─── Available data

(* ===== verification/EtcdTimelineScenario.v ===== *)
(** * Schedules of timeline calls on etcd

    An executable scheduler for the threads of [EtcdTimelines], with the
    serializer of [EtcdScenario], and the runs that show the theorems of
    [EtcdLimit] at work. *)

From S2P Require Import Prelude Prog RustStr SocketAddr Authz Types Keys Timestamp Config Clock Records MemoryStore.
From S2P Require Import Contention EtcdKv EtcdJson EtcdPages EtcdThreads EtcdScenario.
From S2P Require Import EtcdTimelines EtcdIndex EtcdListing EtcdLimit.

(** ** The serializer *)

#[export] Instance ResourceTier_countable : Countable ResourceTier.
Proof.
  refine (inj_countable' (λ t, match t with Shared => 0 | Warm => 1 | Dedicated => 2 end)
    (λ n, if n =? 0 then Shared else if n =? 1 then Warm else Dedicated) _).
  by intros [].
Defined.

#[export] Instance TimelineLifecycleState_countable : Countable TimelineLifecycleState.
Proof.
  refine (inj_countable'
    (λ t, match t with Creating => 0 | Active => 1 | Draining => 2 | Locked => 3 | Recovering => 4 end)
    (λ n, if n =? 0 then Creating else if n =? 1 then Active else if n =? 2 then Draining
          else if n =? 3 then Locked else Recovering) _).
  by intros [].
Defined.

#[export] Instance TimelineRoute_eq_dec : EqDecision TimelineRoute.
Proof. solve_decision. Defined.

#[export] Instance TimelineRoute_countable : Countable TimelineRoute.
Proof.
  refine (inj_countable'
    (λ r, (tr_timeline_key r, tr_generator_id r, tr_epoch r, tr_route_version r, tr_resource_tier r,
           tr_owner_worker_endpoint r))
    (λ '(a, b, c, d, e, f), Build_TimelineRoute a b c d e f) _).
  by intros [].
Defined.

#[export] Instance TimelineRecord_countable : Countable TimelineRecord.
Proof.
  refine (inj_countable'
    (λ r, (tl_schema_version r, tl_route r, tl_state r, tl_recovery_floor_tso r, tl_issued_upper_bound r,
           tl_last_graceful_issued r, tl_lease_expire_at_ms r, tl_updated_at_ms r))
    (λ '(a, b, c, d, e, f, g, h), Build_TimelineRecord a b c d e f g h) _).
  by intros [].
Defined.

#[export] Instance timeline_json : Json TimelineRecord := binary_json.
#[export] Instance timeline_json_laws : JsonLaws TimelineRecord := binary_json_laws.

(** The other readers take their fields from a timeline record. *)
#[export] Instance route_json : Json TimelineRouteRecord := {|
  to_vec r := Err "read only";
  from_slice v := r ← from_slice (T := TimelineRecord) v;
    Ok {| trr_schema_version := tl_schema_version r; trr_route := tl_route r |} |}.

#[export] Instance filter_json : Json TimelineFilterOnlyRecord := {|
  to_vec r := Err "read only";
  from_slice v := r ← from_slice (T := TimelineRecord) v;
    Ok {| tfo_schema_version := tl_schema_version r; tfo_route := tl_route r; tfo_state := tl_state r |} |}.

(** ** The scheduler *)

Definition client_answer (now : Z) (f : fate) (t : nat) (X : Type) (e : client_event X) (s : EtcdState)
    : option (X * EtcdState) :=
  match e in client_event X return option (X * EtcdState) with
  | OnService e => etcd_answer f now t _ e s
  | Delivery => etcd_arrival s
  end.

Definition client_run {A} (sched : list (nat * Z * fate)) (c : list (prog client_event A) * EtcdState)
    : list (prog client_event A) * EtcdState :=
  foldl (λ c x, pool_try (client_answer x.1.2 x.2) x.1.1 c) c sched.

Lemma client_run_steps foreign {A} sched (c : list (prog client_event A) * EtcdState) :
  rtc (pool_step (@client_effect (documented_service foreign))) c (client_run sched c).
Proof.
  revert c. induction sched as [|[[t now] f] sched IH]; intros c; [done|]. simpl. etrans; [|apply IH].
  apply (pool_exec_steps (@client_effect (documented_service foreign)) (client_answer now f) [t] c).
  intros t' X e s x s' Ha. destruct e as [X e|]; simpl in *.
  - by eapply etcd_answer_ok.
  - by apply etcd_arrival_ok.
Qed.

(** ** A late creation under the limit *)

(** Two workers create a timeline each while there is room for one. *)
Definition limit_calls : list timeline_call :=
  [CallCreateWithLimit "a" (demo_timeline "a") 1; CallCreateWithLimit "b" (demo_timeline "b") 1; CallNetwork 1].

Definition limit_threads : list (prog client_event timeline_reply) :=
  timeline_threads "tso" 5 (λ _, 42) 1000 display_error limit_calls.

(** The creation of the first one times out and is still under way when it gives
    up the lock; the second one creates its timeline, then the request arrives. *)
Definition limit_schedule : list (nat * Z * fate) :=
  etcd_steps 0 17 0 Fine ++ etcd_steps 0 1 0 Delayed ++ etcd_steps 0 20 0 Fine ++
  etcd_steps 1 60 0 Fine ++ etcd_steps 2 1 0 Fine.

Definition limit_run := client_run limit_schedule (limit_threads, etcd_new).

#[local] Instance demo_service : EtcdService := documented_service (neutral "tso").
#[local] Instance demo_service_laws : EtcdServiceLaws (neutral "tso") := documented_service_laws _.

Lemma etcd_new_limit_inv limit : 0 ≤ limit → limit_inv "tso" limit etcd_new.
Proof.
  intros Hl. assert (∀ k, et_kvs etcd_new !! k = None) as Hno by (intros; apply lookup_empty).
  split_and!.
  - split; [done|apply map_Forall_empty].
  - intros lease Hin. by apply elem_of_empty in Hin.
  - intros kv. by rewrite Hno.
  - intros key kv _. by rewrite Hno.
  - done.
Qed.

Lemma creation_limit_holds_witness :
  limit_run.1 !! 1%nat = Some (Ret (Written (Ok 5))) ∧ limit_run.1 !! 2%nat = Some (Ret Delivered) ∧
  gr_count (etcd_range (route_prefix "tso") GetCountPrefix limit_run.2) ≤ 1.
Proof.
  split; [vm_compute; reflexivity|]. split; [vm_compute; reflexivity|].
  assert (rtc (pool_step client_effect) (limit_threads, etcd_new) (limit_run.1, limit_run.2)) as Hsteps.
  { rewrite <- surjective_pairing. apply client_run_steps. }
  apply (creation_limit_holds "tso" 5 (λ _, 42) 1000 display_error 1 limit_calls etcd_new limit_run.1 limit_run.2).
  - by apply etcd_new_limit_inv.
  - reflexivity.
  - repeat constructor; simpl; lia.
  - exact Hsteps.
Defined.

(** ** A rebuild while a late update arrives *)

Definition drained (record : TimelineRecord) : TimelineRecord := {|
  tl_schema_version := tl_schema_version record; tl_route := tl_route record; tl_state := Draining;
  tl_recovery_floor_tso := tl_recovery_floor_tso record; tl_issued_upper_bound := tl_issued_upper_bound record;
  tl_last_graceful_issued := tl_last_graceful_issued record; tl_lease_expire_at_ms := tl_lease_expire_at_ms record;
  tl_updated_at_ms := tl_updated_at_ms record |}.

Definition index_calls : list timeline_call :=
  [CallCreate "a" (demo_timeline "a"); CallExchange "a" 2 (drained (demo_timeline "a")); CallRebuild 5; CallNetwork 1].

(** The update times out; it arrives when the rebuild has read the timeline. *)
Definition index_schedule : list (nat * Z * fate) :=
  etcd_steps 0 10 0 Fine ++ etcd_steps 1 5 0 Fine ++ etcd_steps 1 1 0 Delayed ++ etcd_steps 2 21 0 Fine ++
  etcd_steps 3 1 0 Fine ++ etcd_steps 2 40 0 Fine.

Definition index_run (calls : list timeline_call) (schedule : list (nat * Z * fate)) :=
  client_run schedule (timeline_threads "tso" 5 (λ _, 42) 1000 display_error calls, etcd_new).

#[local] Instance index_service : EtcdService := documented_service (not_timelines "tso").
#[local] Instance index_service_laws : EtcdServiceLaws (not_timelines "tso") := documented_service_laws _.

Lemma index_run_steps calls schedule :
  rtc (pool_step client_effect) (timeline_threads "tso" 5 (λ _, 42) 1000 display_error calls, etcd_new)
    ((index_run calls schedule).1, (index_run calls schedule).2).
Proof. rewrite <- surjective_pairing. apply client_run_steps. Qed.

Lemma etcd_new_index_inv complete : index_inv "tso" complete etcd_new.
Proof.
  assert (∀ k, et_kvs etcd_new !! k = None) as Hno by (intros; apply lookup_empty). split_and!.
  - split; [done|apply map_Forall_empty].
  - intros k kv. by rewrite Hno.
  - intros k key kv _. by rewrite Hno.
  - intros _ k route record. by rewrite Hno.
Qed.

Definition draining_key : string := timeline_status_state_index_key "tso" "draining" "a".

Lemma status_index_sound_witness :
  let s := (index_run index_calls index_schedule).2 in
  (index_run index_calls index_schedule).1 !! 2%nat = Some (Ret (Rebuilt (Ok ()))) ∧
  ∃ kv route record, et_kvs s !! draining_key = Some kv ∧ et_kvs s !! timeline_key "tso" "a" = Some route ∧
    kv_value kv = kv_value route ∧ to_vec record = Ok (kv_value route) ∧
    draining_key ∈ timeline_status_index_keys "tso" record.
Proof.
  cbv zeta. split; [vm_compute; reflexivity|].
  assert (is_Some (et_kvs (index_run index_calls index_schedule).2 !! draining_key)) as [kv Hkv].
  { apply (bool_decide_eq_true_1 _). vm_compute. reflexivity. }
  exists kv.
  destruct (status_index_sound "tso" 5 (λ _, 42) 1000 display_error index_calls etcd_new
    (index_run index_calls index_schedule).1 (index_run index_calls index_schedule).2 "a" draining_key kv)
    as (route & record & H1 & H2 & H3 & H4).
  - apply etcd_new_index_inv.
  - reflexivity.
  - repeat constructor.
  - apply index_run_steps.
  - right. by exists Draining.
  - exact Hkv.
  - exists route, record. exact (conj Hkv (conj H1 (conj H2 (conj H3 H4)))).
Defined.

(** ** An exact index *)

(** Three timelines, one of which is updated by a request that arrives late. *)
Definition exact_calls : list timeline_call :=
  [CallCreate "a" (demo_timeline "a"); CallCreate "b" (demo_timeline "b"); CallCreate "c" (demo_timeline "c");
   CallExchange "b" 3 (drained (demo_timeline "b")); CallNetwork 1].

Definition exact_schedule (last : list (nat * Z * fate)) : list (nat * Z * fate) :=
  etcd_steps 0 10 0 Fine ++ etcd_steps 1 10 0 Fine ++ etcd_steps 2 10 0 Fine ++ last.

Definition late_update : list (nat * Z * fate) :=
  etcd_steps 3 5 0 Fine ++ etcd_steps 3 1 0 Delayed ++ etcd_steps 4 1 0 Fine.

Definition exact_store (last : list (nat * Z * fate)) : EtcdState := (index_run exact_calls (exact_schedule last)).2.

Lemma status_index_exact_witness :
  ∃ route record, et_kvs (exact_store late_update) !! timeline_key "tso" "b" = Some route ∧
    to_vec record = Ok (kv_value route) ∧ tr_timeline_key (tl_route record) = "b" ∧
    ∀ key, status_key "tso" "b" key →
      (is_Some (et_kvs (exact_store late_update) !! key) ↔ key ∈ timeline_status_index_keys "tso" record).
Proof.
  assert (is_Some (et_kvs (exact_store late_update) !! timeline_key "tso" "b")) as [route Hroute].
  { apply (bool_decide_eq_true_1 _). vm_compute. reflexivity. }
  exists route.
  destruct (status_index_exact "tso" 5 (λ _, 42) 1000 display_error exact_calls etcd_new
    (index_run exact_calls (exact_schedule late_update)).1 (exact_store late_update) "b" route)
    as (record & H1 & H2 & H3).
  - apply etcd_new_index_inv.
  - reflexivity.
  - repeat constructor.
  - apply index_run_steps.
  - exact Hroute.
  - exists record. exact (conj Hroute (conj H1 (conj H2 H3))).
Defined.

──────

Please, starting with the first line of the material above, write out each line exactly and finish on the line that includes "Proof. solve_decision. Defined.".

> [Response to this exercise]
(* ===== verification/EtcdTimelineScenario.v ===== *)
(** * Schedules of timeline calls on etcd

    An executable scheduler for the threads of [EtcdTimelines], with the
    serializer of [EtcdScenario], and the runs that show the theorems of
    [EtcdLimit] at work. *)

From S2P Require Import Prelude Prog RustStr SocketAddr Authz Types Keys Timestamp Config Clock Records MemoryStore.
From S2P Require Import Contention EtcdKv EtcdJson EtcdPages EtcdThreads EtcdScenario.
From S2P Require Import EtcdTimelines EtcdIndex EtcdListing EtcdLimit.

(** ** The serializer *)

#[export] Instance ResourceTier_countable : Countable ResourceTier.
Proof.
  refine (inj_countable' (λ t, match t with Shared => 0 | Warm => 1 | Dedicated => 2 end)
    (λ n, if n =? 0 then Shared else if n =? 1 then Warm else Dedicated) _).
  by intros [].
Defined.

#[export] Instance TimelineLifecycleState_countable : Countable TimelineLifecycleState.
Proof.
  refine (inj_countable'
    (λ t, match t with Creating => 0 | Active => 1 | Draining => 2 | Locked => 3 | Recovering => 4 end)
    (λ n, if n =? 0 then Creating else if n =? 1 then Active else if n =? 2 then Draining
          else if n =? 3 then Locked else Recovering) _).
  by intros [].
Defined.

#[export] Instance TimelineRoute_eq_dec : EqDecision TimelineRoute.
Proof. solve_decision. Defined.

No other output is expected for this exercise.